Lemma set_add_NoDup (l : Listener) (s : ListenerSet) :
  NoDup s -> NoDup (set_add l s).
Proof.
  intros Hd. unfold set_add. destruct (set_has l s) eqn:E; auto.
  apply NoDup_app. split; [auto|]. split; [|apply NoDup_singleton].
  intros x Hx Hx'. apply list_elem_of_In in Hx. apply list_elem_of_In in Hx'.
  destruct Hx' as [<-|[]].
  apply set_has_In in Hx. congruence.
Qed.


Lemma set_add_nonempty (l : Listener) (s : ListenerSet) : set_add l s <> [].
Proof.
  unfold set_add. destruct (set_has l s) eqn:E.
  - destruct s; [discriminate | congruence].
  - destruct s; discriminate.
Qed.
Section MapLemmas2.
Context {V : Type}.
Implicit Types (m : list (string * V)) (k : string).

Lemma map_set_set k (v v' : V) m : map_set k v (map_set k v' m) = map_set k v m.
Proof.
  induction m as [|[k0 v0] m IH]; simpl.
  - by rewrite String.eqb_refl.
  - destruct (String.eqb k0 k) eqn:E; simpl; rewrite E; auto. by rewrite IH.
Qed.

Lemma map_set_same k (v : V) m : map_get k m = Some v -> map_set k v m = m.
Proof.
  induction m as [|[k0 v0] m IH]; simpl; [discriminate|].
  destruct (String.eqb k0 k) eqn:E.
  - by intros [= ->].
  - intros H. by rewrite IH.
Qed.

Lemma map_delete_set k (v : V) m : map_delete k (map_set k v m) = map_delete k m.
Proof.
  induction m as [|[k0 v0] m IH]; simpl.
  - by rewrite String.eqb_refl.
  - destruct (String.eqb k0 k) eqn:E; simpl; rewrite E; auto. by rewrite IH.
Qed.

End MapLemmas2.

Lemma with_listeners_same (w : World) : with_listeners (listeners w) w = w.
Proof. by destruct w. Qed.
----
→ ASSIGNMENT:
Of the lines above, copy each one that contains the word "unfold".

→ RESPONSE TO THIS EXERCISE:
  intros Hd. unfold set_add. destruct (set_has l s) eqn:E; auto.
  unfold set_add. destruct (set_has l s) eqn:E.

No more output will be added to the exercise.